The film debuted on November 19, 2021 at the Montreal International Documentary Festival (RIDM), and toured film festivals throughout Canada and internationally.

== Reception ==

=== Critical response ===
Charlie Smith of The Georgia Straight said, “Martin Duckworth spent decades telling other people's truths. But the former NFB director is actually in front of the camera for some of his most compelling and candid moments in cinema... Anyone who watches Dear Audrey will undoubtedly conclude that Hayes is a masterful filmmaker”.

Dorothy Woodend of The Tyee gave a positive review saying, “The central force of Dear Audrey is the eternal, almost implacable force of love that binds people together through the most difficult times. It is this energy, emanating out in a thousand small ways, that lies at  the heart of the film. Mysterious and ordinary, invisible yet  undeniable.”

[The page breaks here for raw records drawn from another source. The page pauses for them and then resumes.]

Lemma string_compare_lt_trans : ∀ a b c,
  String.compare a b = Lt → String.compare b c = Lt → String.compare a c = Lt.
Proof.
  induction a as [|x a IH]; intros [|y b] [|z c]; simpl; try done.
  destruct (Ascii.compare x y) eqn:Hxy; try done;
    destruct (Ascii.compare y z) eqn:Hyz; try done.
  - apply Ascii.compare_eq_iff in Hxy, Hyz. subst.
    assert (Ascii.compare z z = Eq) as ->; [|apply IH].
    unfold Ascii.compare. apply N.compare_refl.
  - apply Ascii.compare_eq_iff in Hxy. subst. by rewrite Hyz.
  - apply Ascii.compare_eq_iff in Hyz. subst. by rewrite Hxy.
  - by rewrite (ascii_compare_lt_trans _ _ _ Hxy Hyz).
Qed.

Lemma string_compare_refl s : String.compare s s = Eq.
Proof.
  induction s as [|x s IH]; simpl; [done|].
  assert (Ascii.compare x x = Eq) as ->; [|done].
  unfold Ascii.compare. apply N.compare_refl.
Qed.

Lemma string_leb_cases a b :
  String.leb a b = true ↔ String.compare a b = Lt ∨ a = b.
Proof.
  unfold String.leb. split.
  - destruct (String.compare a b) eqn:H; try done; intros _; [right|by left].
    by apply String.compare_eq_iff.
  - intros [-> | ->]; [done|]. by rewrite string_compare_refl.
Qed.

Lemma string_leb_trans a b c :
  String.leb a b = true → String.leb b c = true → String.leb a c = true.
Proof.
  rewrite !string_leb_cases. intros [Hab| ->] [Hbc| ->]; eauto.
  left. by eapply string_compare_lt_trans.
Qed.

Lemma string_ltb_leb a b : String.ltb a b = true → String.leb a b = true.
Proof.
  unfold String.ltb, String.leb. by destruct (String.compare a b).
Qed.

Lemma string_ltb_false a b : String.ltb a b = false → String.leb b a = true.
Proof.
  unfold String.ltb, String.leb. rewrite (String.compare_antisym a b).
  by destruct (String.compare b a).
Qed.

Lemma head_insert_desc x l :
  head (insert_desc x l) =
  match head l with
  | Some y => if String.ltb y x then Some x else Some y
  | None => Some x
  end.
Proof. destruct l as [|y l]; simpl; [done|]. by destruct (String.ltb y x). Qed.

Lemma head_sorted_reverse l : head (sorted_reverse l) = greatest l.
Proof.
  induction l as [|x l IH]; simpl; [done|].
  by rewrite head_insert_desc, IH.
Qed.

Lemma greatest_spec l :
  match greatest l with
  | Some v => v ∈ l ∧ ∀ y, y ∈ l → String.leb y v = true
  | None => l = []
  end.
Proof.
  induction l as [|x l IH]; simpl; [done|].
  destruct (greatest l) as [m|].
  - destruct IH as [Hm Hmax]. destruct (String.ltb m x) eqn:Hlt.
    + split; [apply list_elem_of_here|].
      intros y Hy. apply elem_of_cons in Hy as [->|Hy].
      * rewrite string_leb_cases. by right.
      * eapply string_leb_trans; [by apply Hmax | by apply string_ltb_leb].
    + split; [by apply list_elem_of_further|].
      intros y Hy. apply elem_of_cons in Hy as [->|Hy]; [|by apply Hmax].
      by apply string_ltb_false.
  - subst l. split; [apply list_elem_of_here|].
    intros y Hy. apply list_elem_of_singleton in Hy as ->.
    rewrite string_leb_cases. by right.
Qed.

Lemma find_none_has_dependencies versions l :
  (∀ v, version_has_dependencies versions v = false) →
  List.find (version_has_dependencies versions) l = None.
Proof.
  intros H. induction l as [|x l IH]; simpl; [done|]. by rewrite H.
Qed.

Lemma no_dependencies_anywhere info v :
  no_version_has_dependencies info →
  version_has_dependencies (default [] (info_versions info)) v = false.
Proof.
  intros H. unfold version_has_dependencies.
  destruct (dict_get _ v) as [vd|] eqn:Hv; [by apply (H v) | done].
Qed.

(** C4 (as amended). When no version has a non-empty dependency mapping
    (no version passes the truth test of the code on its "dependencies"),
    the selection returns the "latest" tag if it is a non-empty string naming
    a known version; otherwise the lexicographically greatest version string
    (the first of the descending order); otherwise, with no versions, it
    reports none. *)
Theorem version_fallback info :
  no_version_has_dependencies info →
  if latest_known (dict_get (default [] (info_dist_tags info)) "latest")
       (default [] (info_versions info))
  then _find_version_with_dependencies info =
       dict_get (default [] (info_dist_tags info)) "latest"
  else
    match _find_version_with_dependencies info with
    | Some v =>
        v ∈ dict_keys (default [] (info_versions info)) ∧
        ∀ v', v' ∈ dict_keys (default [] (info_versions info)) →
              String.leb v' v = true
    | None => default [] (info_versions info) = []
    end.
Proof.
  intros Hno. unfold _find_version_with_dependencies.
  rewrite find_none_has_dependencies by (intros v; by apply no_dependencies_anywhere).
  destruct (dict_get (default [] (info_dist_tags info)) "latest")
    as [latest|] eqn:Hlatest; simpl.
  - rewrite no_dependencies_anywhere by done. rewrite andb_false_r.
    destruct (negb (bool_decide (latest = "")) &&
              dict_has (default [] (info_versions info)) latest); [done|].
    rewrite head_sorted_reverse.
    pose proof (greatest_spec (dict_keys (default [] (info_versions info)))) as H.
    destruct (greatest _); [done|].
    unfold dict_keys in H. by apply fmap_nil_inv in H.
  - rewrite head_sorted_reverse.
    pose proof (greatest_spec (dict_keys (default [] (info_versions info)))) as H.
    destruct (greatest _); [done|].
    unfold dict_keys in H. by apply fmap_nil_inv in H.
Qed.

Lemma bare_info_no_dependencies : no_version_has_dependencies bare_info.
Proof.
  intros v vd. simpl. repeat case_decide; intros Hvd; by simplify_eq.
Qed.

Lemma version_fallback_witness :
  no_version_has_dependencies bare_info ∧
  _find_version_with_dependencies bare_info = Some "2.0.0" ∧
  "2.0.0" ∈ dict_keys (default [] (info_versions bare_info)) ∧
  ∀ v', v' ∈ dict_keys (default [] (info_versions bare_info)) →
        String.leb v' "2.0.0" = true.
Proof.
  split; [exact bare_info_no_dependencies|].
  split; [reflexivity|].
  exact (version_fallback bare_info bare_info_no_dependencies).
Defined.

(** C4, as stated, fails.  The fallback as the specification words it ("the
    lexicographically first version") is not what the code returns: with versions 1.0.0 and
    2.0.0, none with dependencies and no "latest" tag, the code selects
    2.0.0 where the wording names 1.0.0. *)
Lemma version_fallback_counterexample :
  no_version_has_dependencies bare_info ∧
  spec_fallback_version bare_info = Some "1.0.0" ∧
  _find_version_with_dependencies bare_info = Some "2.0.0" ∧
  _find_version_with_dependencies bare_info ≠ spec_fallback_version bare_info.
Proof.
  split; [exact bare_info_no_dependencies|]. by vm_compute.
Qed.

(** ** Adjacency files *)

Lemma strings_of_valid items :
  forallb (fun x => match x with JString _ => true | _ => false end) items
    = true →
  is_Some (strings_of items).
Proof.
  induction items as [|x items IH]; simpl; [eauto|].
  destruct x; try done. intros H. destruct (IH H) as [deps ->]. simpl. eauto.
Qed.

Lemma strings_of_invalid items :
  forallb (fun x => match x with JString _ => true | _ => false end) items
    = false →
  strings_of items = None.
Proof.
  induction items as [|x items IH]; simpl; [done|].
  destruct x; try done. intros H. by rewrite (IH H).
Qed.

Lemma validate_graph_invalid members :
  forallb (fun member => is_string_array member.2) members = false →
  ∃ msg, validate_graph members = Raise (GraphError msg).
Proof.
  induction members as [|[package v] members IH]; simpl; [done|].
  destruct (is_string_array v) eqn:Hv; simpl.
  - intros Hrest. destruct (IH Hrest) as [msg Hmsg].
    destruct v; try done. simpl in Hv.
    destruct (strings_of_valid _ Hv) as [deps ->]. rewrite Hmsg. eauto.
  - intros _. destruct v; eauto. simpl in Hv.
    rewrite (strings_of_invalid _ Hv). eauto.
Qed.

Lemma validate_graph_valid members :
  forallb (fun member => is_string_array member.2) members = true →
  ∃ graph, validate_graph members = Ok graph.
Proof.
  induction members as [|[package v] members IH]; simpl; [eauto|].
  intros H. apply andb_prop in H as [Hv Hrest].
  destruct (IH Hrest) as [graph Hgraph]. destruct v; try done. simpl in Hv.
  destruct (strings_of_valid _ Hv) as [deps ->]. rewrite Hgraph. eauto.
Qed.

(** A structurally valid file does load. *)
Lemma valid_graph_file_loads w path j :
  graph_json w path = Content j → structurally_valid j = true →
  ∃ graph, _load_graph_from_file w path = Ok graph.
Proof.
  unfold _load_graph_from_file. intros -> Hj. destruct j; try done.
  by apply validate_graph_valid.
Qed.

Lemma invalid_graph_file_raises w path j :
  graph_json w path = Content j → structurally_valid j = false →
  ∃ msg, _load_graph_from_file w path = Raise (GraphError msg).
Proof.
  unfold _load_graph_from_file. intros -> Hj. destruct j; eauto.
  by apply validate_graph_invalid.
Qed.

(** C6. In adjacency-file mode a structurally invalid graph file (the
    top-level value is not an object, or some value is not a sequence of
    strings) makes the build end with a [GraphError], whatever the fuel:
    no traversal has run and the dependency graph is empty. *)
Theorem invalid_graph_file_aborts w cfg fuel j :
  repository_mode cfg = GRAPH_FILE →
  graph_json w (repository_url cfg) = Content j →
  structurally_valid j = false →
  ∃ msg st,
    build_dependency_graph_bfs w cfg fuel = Some (Raised (GraphError msg) st) ∧
    dependency_graph st = [] ∧ visited_packages st = ∅ ∧
    reverse_dependencies st = [].
Proof.
  intros Hmode Hfile Hbad.
  destruct (invalid_graph_file_raises _ _ _ Hfile Hbad) as [msg Hload].
  exists msg, fresh_visualizer. unfold build_dependency_graph_bfs.
  by rewrite Hmode, Hload.
Qed.

Lemma invalid_graph_file_aborts_witness :
  repository_mode broken_config = GRAPH_FILE ∧
  graph_json sample_world (repository_url broken_config)
    = Content (JObject [("A", JString "B")]) ∧
  structurally_valid (JObject [("A", JString "B")]) = false ∧
  ∃ msg st,
    build_dependency_graph_bfs sample_world broken_config 7
      = Some (Raised (GraphError msg) st) ∧
    dependency_graph st = [] ∧ visited_packages st = ∅ ∧
    reverse_dependencies st = [].
Proof.
  split; [reflexivity|]. split; [reflexivity|]. split; [reflexivity|].
  apply (invalid_graph_file_aborts sample_world broken_config 7
           (JObject [("A", JString "B")])); reflexivity.
Defined.

Lemma build_graph_file_done w cfg fuel file_graph st :
  repository_mode cfg = GRAPH_FILE →
  _load_graph_from_file w (repository_url cfg) = Ok file_graph →
  build_dependency_graph_bfs w cfg fuel = Some (Done st) →
  ∃ st1, st = reverse_indexed st1 ∧ bfs_ok file_graph [] st1.
Proof.
  intros Hmode Hload Hbuild.
  destruct (build_done_traversal _ _ _ _ Hbuild) as (st1 & -> & _ & _ & Hrun).
  rewrite Hmode in Hrun. destruct Hrun as (fg & Hfg & Hrun).
  rewrite Hload in Hfg. injection Hfg as <-.
  exists st1. split; [done|].
  by apply traversal_bfs_done in Hrun as [_ ?].
Qed.

(** The breadth-first build of a loaded adjacency file always completes,
    given fuel for the root and for every listed dependency. *)
Lemma build_graph_file_total w cfg file_graph fuel :
  repository_mode cfg = GRAPH_FILE →
  _load_graph_from_file w (repository_url cfg) = Ok file_graph →
  (1 + sum_list (length <$> file_graph.*2) ≤ fuel)%nat →
  ∃ st, build_dependency_graph_bfs w cfg fuel = Some (Done st).
Proof.
  intros Hmode Hload Hfuel.
  destruct (bfs_loop_total file_graph fuel [(package_name cfg, 0, [])]
              fresh_visualizer) as [st1 Hrun].
  2: { exists (reverse_indexed st1). apply build_of_traversal.
       rewrite Hmode. by exists file_graph. }
  unfold bfs_work. simpl.
  assert (unexpanded file_graph ∅ = sum_list (length <$> file_graph.*2))
    as ->; [|lia].
  clear Hload. unfold unexpanded.
  induction file_graph as [|[q ds] fg IH]; csimpl; [done|].
  rewrite IH; [done|]. csimpl in Hfuel. lia.
Qed.

(** C3 (as amended). In adjacency-file mode it is the traversal of the
    build that treats a name absent from the loaded mapping as "dependencies
    unknown": the loop iteration records the node with an empty dependency
    mapping and an error message and enqueues nothing, and so the record of
    such a name in a completed build carries that error.  The per-package
    lookup [get_direct_dependencies] does not fail for such a name: it
    returns the empty mapping. *)
Theorem absent_package_in_adjacency_mode w cfg file_graph p :
  repository_mode cfg = GRAPH_FILE →
  _load_graph_from_file w (repository_url cfg) = Ok file_graph →
  dict_get file_graph p = None →
  get_direct_dependencies w cfg p = Ok (Mapping []) ∧
  (∀ lvl path queue st,
     p ∉ visited_packages st →
     bfs_iteration file_graph (p, lvl, path) queue st =
     (queue,
      store_node p
        {| dependencies := Mapping [];
           level := lvl;
           error := Some ("Пакет " +:+ p +:+ " не найден в графе") |}
        (mark_visited p st))) ∧
  (∀ fuel st r,
     build_dependency_graph_bfs w cfg fuel = Some (Done st) →
     dict_get (dependency_graph st) p = Some r →
     dependencies r = Mapping [] ∧
     error r = Some ("Пакет " +:+ p +:+ " не найден в графе")).
Proof.
  intros Hmode Hload Habsent. split_and!.
  - unfold get_direct_dependencies. by rewrite Hmode, Hload, Habsent.
  - intros lvl path queue st Hvis. unfold bfs_iteration.
    by rewrite bool_decide_eq_false_2, Habsent.
  - intros fuel st r Hbuild Hr.
    destruct (build_graph_file_done _ _ _ _ _ Hmode Hload Hbuild)
      as (st1 & -> & [_ _ Hrec]).
    specialize (Hrec p r Hr). by rewrite Habsent in Hrec.
Qed.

Silvia Galipeau of La Presse also reviewed the film positively : “It's impossible to watch 90 minutes of this documentary, without being overwhelmed by its sweetness and generosity. Through this very beautiful film, about this so beautiful love”.

Janet Smith of Stir Vancouver said, "Hayes’s patience pays off in many small, but profound moments over the course of the film... Hayes has crafted a film that shifts the thinking around Alzheimer’s: that it is not a sentence of darkness and hopelessness. That there can be tenderness and dignity within the journey".

=== Awards ===

- 2021 Montreal International Documentary Festival (RIDM), People's Choice Award
- 2022 Indy Film Fest, Best Feature Documentary Award
- 2022 Sherbrooke World Film Festival, Cercle d’or for Best Feature Documentary Award
- 2022 Tokyo Film Awards, Silver Award for Best Feature Documentary
- 2022 Phoenix Film Festival, Dr. Sydney K. Shapiro Humanitarian Award
- 2022 Madrid International Film Festival, Best Editing of a Documentary Award
- 2022 Docs Without Borders Film Festival, Excellence in Editing Award
- 2022 Rising Sun International Film Festival, Grand Prix for Best Documentary Award
- 2023 Vancouver Film Critics Circle Awards, Canada Best Canadian Documentary Nomination
- 2023 Canadian Screen Award nominations at the 11th Canadian Screen Awards for Best Feature Length Documentary, Best Editing in a Documentary (Hayes) and Best Original Music in a Documentary (Walker Grimshaw).
- 2023 25th Quebec Cinema Awards, Prix Iris for Best Documentary Film.
- 2023 25th Quebec Cinema Awards, Prix Iris for Best Editing in a Documentary.
- 2023 Prix Iris Award Nominations at the 25th Quebec Cinema Awards for Best Music for a Documentary (Composer Walker Grimshaw), and Best Sound for a Documentary, (Mélanie Gauthier, Jeremiah Hayes, Isabelle Lussier).
- 2024 Prix Gémeaux nomination at the 38th prix Gémeaux, Academy of Canadian Cinema for Best Documentary Program.